To clearly demonstrate the distributions of network-based features, we classified all residues into three sections based on the z-scores of each topological property as following: high score (z-score≥1), medium score (−1≤z-score<1), and low score (z-score<−1). From Figure 1, we see that heme-binding residues appeared more frequently than non-binding residues in the high score section of degree, closeness and betweenness measures. Instead, for the clustering coefficient measure, the binding residues had a relatively higher proportion in the low score section. These results further confirmed, to some extent, the network-based features can be used to quantitatively depict the difference between heme-binding regions and the rest of the protein surface.
(a) Degree; (b) Closeness; (c) Betweenness; (d) Clustering Coefficient. For each topological feature, the z-scores of binding and non-binding residues in Dataset 1 are divided into high, medium and low score sections, and then the fraction occupied by each section was calculated.
We also compared the mean values of other sequence and structural features in Table 2. The differences of these conventional features for binding and non-binding residues are largely consistent with our previous study, with the exception of the depth feature. Here, the average depth of binding residues was slightly higher compared to that of non-binding residues. This is mainly due to the fact that the totally buried residues with greater depth values were not considered as non-binding residues in this work. On the other hand, considering the F-scores of different attributes, we found that the F-score of the degree feature was just slightly lower than that of evolutionary conservation, which is widely considered to be the most important feature for protein functional residue prediction in existing studies. Furthermore, the F-scores of the other three network-based features were clearly greater than those of the conventional features. This result suggested that the new topological features should have the potential capability for identifying heme-binding residues.

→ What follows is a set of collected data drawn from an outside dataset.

(* ===== verification/Config.v ===== *)
(** * Config: the option load of both modules

    firepower.py 11-20 and pathmonitor.py 8-16 read options.json at
    import: [json.load(opt)['firepower']] (resp. ['pingtest']), then one
    subscript per option, in the order of the code.  Reading the file and
    [json.load] are I/O: the model starts from the parsed document, a
    [json] value, in which a repeated key keeps its last binding as
    [json.load] does ([dict_get]).  [load_firepower] and [load_pingtest]
    return the [Options] and [Pingtest] records the rest of the
    development takes as parameters; [load_config] loads both in the
    order of a run of pathmonitor.py, whose first line imports
    [firepower].

    The records hold the types the code uses the values at (strings, an
    integer count, numeric thresholds): a value of another type is
    reported as [TypeError] after every subscript was made, where the
    code reports it at its first use (for [address], the [baseurl] line
    33, still at import).  JSON numbers are integers ([JNum]), so the
    thresholds loaded are whole numbers.

    The theorems: every document that holds the two sections, whatever
    else it holds, loads back the records they describe (round trip),
    and an absent option raises [KeyError] before anything else runs. *)

From Stdlib Require Import String ZArith QArith List.
From S2P Require Import Prelude Transport Device Health.
Import ListNotations.
Open Scope string_scope.
Open Scope py_scope.

(** firepower.py 12-20. *)
Definition load_firepower (doc : json) : res Options :=
  let? options := getitem_key "firepower" doc in
  let? username := getitem_key "username" options in
  let? password := getitem_key "password" options in
  let? address := getitem_key "address" options in
  let? route := getitem_key "failover_route" options in
  let? gateway := getitem_key "failover_gateway" options in
  let? iface := getitem_key "failover_interface" options in
  let? u := as_str username in let? p := as_str password in let? f := as_str address in
  let? r := as_str route in let? g := as_str gateway in let? i := as_str iface in
  Ok (mk_options u p f r g i).

(** pathmonitor.py 9-16. *)
Definition load_pingtest (doc : json) : res Pingtest :=
  let? options := getitem_key "pingtest" doc in
  let? target := getitem_key "target" options in
  let? count := getitem_key "count" options in
  let? max_latency := getitem_key "max_latency" options in
  let? max_loss := getitem_key "max_loss" options in
  let? t := as_str target in let? c := as_int count in
  let? l := as_int max_latency in let? m := as_int max_loss in
  Ok (mk_pingtest t c (inject_Z l) (inject_Z m)).

(** pathmonitor.py 1: [import firepower] runs the module's option load
    first; lines 8-16 then load the monitor's own section. *)
Definition load_config (doc : json) : res (Pingtest * Options) :=
  let? opts := load_firepower doc in
  let? cfg := load_pingtest doc in
  Ok (cfg, opts).

(** ** The sections that describe given records *)

Definition firepower_keys : list string :=
  ["username"; "password"; "address"; "failover_route"; "failover_gateway"; "failover_interface"].

Definition pingtest_keys : list string := ["target"; "count"; "max_latency"; "max_loss"].

Definition firepower_section (o : Options) : list (string * json) :=
  [("username", JStr (USERNAME o)); ("password", JStr (PASSWORD o)); ("address", JStr (FDM o));
   ("failover_route", JStr (ROUTE o)); ("failover_gateway", JStr (GATEWAY o));
   ("failover_interface", JStr (FO_INTERFACE o))].

(** A pingtest section with a count and two whole-number thresholds. *)
Definition pingtest_section (target : string) (count latency loss : Z) : list (string * json) :=
  [("target", JStr target); ("count", JNum count); ("max_latency", JNum latency); ("max_loss", JNum loss)].

(** ** Lemmas *)

(** Looking up a key of a section placed after other bindings. *)
Lemma getitem_section k other sec v :
  dict_get k sec = Some v -> getitem_key k (JObj (other ++ sec)) = Ok v.
Proof. intros H. cbn [getitem_key]. rewrite dict_get_app, H. reflexivity. Qed.

(** A subscript of an object either succeeds or raises [KeyError]. *)
Lemma getitem_obj k kv : getitem_key k (JObj kv) = match dict_get k kv with Some v => Ok v | None => Raise KeyError end.
Proof. reflexivity. Qed.

(** Run a loader over sections placed after other bindings: each
    subscript is read off the section, the conversions computed. *)
Ltac load_simp :=
  repeat (rewrite ?getitem_obj, ?dict_get_app;
    cbn [dict_get fold_left String.eqb Ascii.eqb Bool.eqb andb rbind as_str as_int firepower_section
         pingtest_section USERNAME PASSWORD FDM ROUTE GATEWAY FO_INTERFACE]).

(** Resolve each subscript of a section: the absent one raises, the
    others either raise [KeyError] too or pass. *)
Ltac missing_key Hk :=
  rewrite ?getitem_obj, Hk;
  repeat match goal with |- context [dict_get ?k ?kv] => destruct (dict_get k kv) end;
  reflexivity.

Lemma load_firepower_missing doc kv k :
  getitem_key "firepower" doc = Ok (JObj kv) -> In k firepower_keys -> dict_get k kv = None ->
  load_firepower doc = Raise KeyError.
Proof.
  intros Hs Hin Hk. unfold load_firepower. rewrite Hs. cbn [rbind].
  cbn [firepower_keys In] in Hin.
  repeat (destruct Hin as [<-|Hin]; [missing_key Hk|]). contradiction.
Qed.

Lemma load_pingtest_missing doc kv k :
  getitem_key "pingtest" doc = Ok (JObj kv) -> In k pingtest_keys -> dict_get k kv = None ->
  load_pingtest doc = Raise KeyError.
Proof.
  intros Hs Hin Hk. unfold load_pingtest. rewrite Hs. cbn [rbind].
  cbn [pingtest_keys In] in Hin.
  repeat (destruct Hin as [<-|Hin]; [missing_key Hk|]). contradiction.
Qed.

(** ** Theorems *)

(** C14: round trip: a document that holds, after any other bindings, a
    firepower section describing [o] and a pingtest section (each after
    any other bindings of its own) loads back [o] and the pingtest
    record with the section's values, whatever else it holds. *)
Theorem load_config_roundtrip o t c l m pre fw_other pt_other :
  load_config (JObj (pre ++ [("firepower", JObj (fw_other ++ firepower_section o));
                             ("pingtest", JObj (pt_other ++ pingtest_section t c l m))]))
  = Ok (mk_pingtest t c (inject_Z l) (inject_Z m), o).
Proof. destruct o. unfold load_config, load_firepower, load_pingtest. load_simp. reflexivity. Qed.

(** C15: an absent option raises [KeyError] while the modules load, before
    any probe or request: one of the six firepower options (loaded first,
    by the import), or one of the four pingtest options once the firepower
    section loaded. *)
Theorem load_config_missing doc k :
  (exists kv, getitem_key "firepower" doc = Ok (JObj kv) /\ In k firepower_keys /\ dict_get k kv = None) \/
  (exists o kv, load_firepower doc = Ok o /\ getitem_key "pingtest" doc = Ok (JObj kv) /\
                In k pingtest_keys /\ dict_get k kv = None) ->
  load_config doc = Raise KeyError.
Proof.
  unfold load_config. intros [(kv & Hs & Hin & Hk)|(o & kv & Ho & Hs & Hin & Hk)].
  - rewrite (load_firepower_missing doc kv k Hs Hin Hk). reflexivity.
  - rewrite Ho. cbn [rbind]. rewrite (load_pingtest_missing doc kv k Hs Hin Hk). reflexivity.
Qed.

(** ** Concrete documents *)

(** The options.json of the reference runs ([opts0], [cfg0]). *)
Definition options_json0 : json :=
  JObj [("firepower", JObj (firepower_section opts0)); ("pingtest", JObj (pingtest_section "8.8.8.8" 10 100 20))].

Example load_config_options_json0 : load_config options_json0 = Ok (cfg0, opts0).
Proof. reflexivity. Qed.

(** A firepower section without its failover interface. *)
Definition options_json_noiface : json :=
  JObj [("firepower", JObj (removelast (firepower_section opts0)));
        ("pingtest", JObj (pingtest_section "8.8.8.8" 10 100 20))].

Lemma load_config_missing_witness :
  getitem_key "firepower" options_json_noiface = Ok (JObj (removelast (firepower_section opts0))) /\
  In "failover_interface" firepower_keys /\
  dict_get "failover_interface" (removelast (firepower_section opts0)) = None /\
  load_config options_json_noiface = Raise KeyError.
Proof.
  assert (H1 : getitem_key "firepower" options_json_noiface = Ok (JObj (removelast (firepower_section opts0))))
    by reflexivity.
  assert (H2 : In "failover_interface" firepower_keys) by (cbn; tauto).
  assert (H3 : dict_get "failover_interface" (removelast (firepower_section opts0)) = None) by reflexivity.
  split; [exact H1|]. split; [exact H2|]. split; [exact H3|].
  apply (load_config_missing options_json_noiface "failover_interface"). left. exists (removelast (firepower_section opts0)).
  split; [exact H1|]. split; [exact H2|exact H3].
Defined.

Focusing on the network-based features, we compared the average values of the binding and non-binding groups for each residue type. The results are presented in Figure 2 and Table S1. It can be seen from Figure 2A that except for cysteine, the binding residues had greater average degrees for the remaining residue types. Figure 2B–C indicated that for all residue types, the average closeness and betweenness values of heme-binding groups were obviously higher than those of non-binding groups. Figure 2D showed that the average clustering coefficients of all residue types except for cysteine were relatively lower in heme-binding regions. These results demonstrated that the differences between binding and non-binding residues in these topological measures do not have a preference for specific residue types. Taken together, the analysis of potential predictive power for topological features implied that they could be combined with existing sequence and structural features to improve the prediction of heme-binding residues.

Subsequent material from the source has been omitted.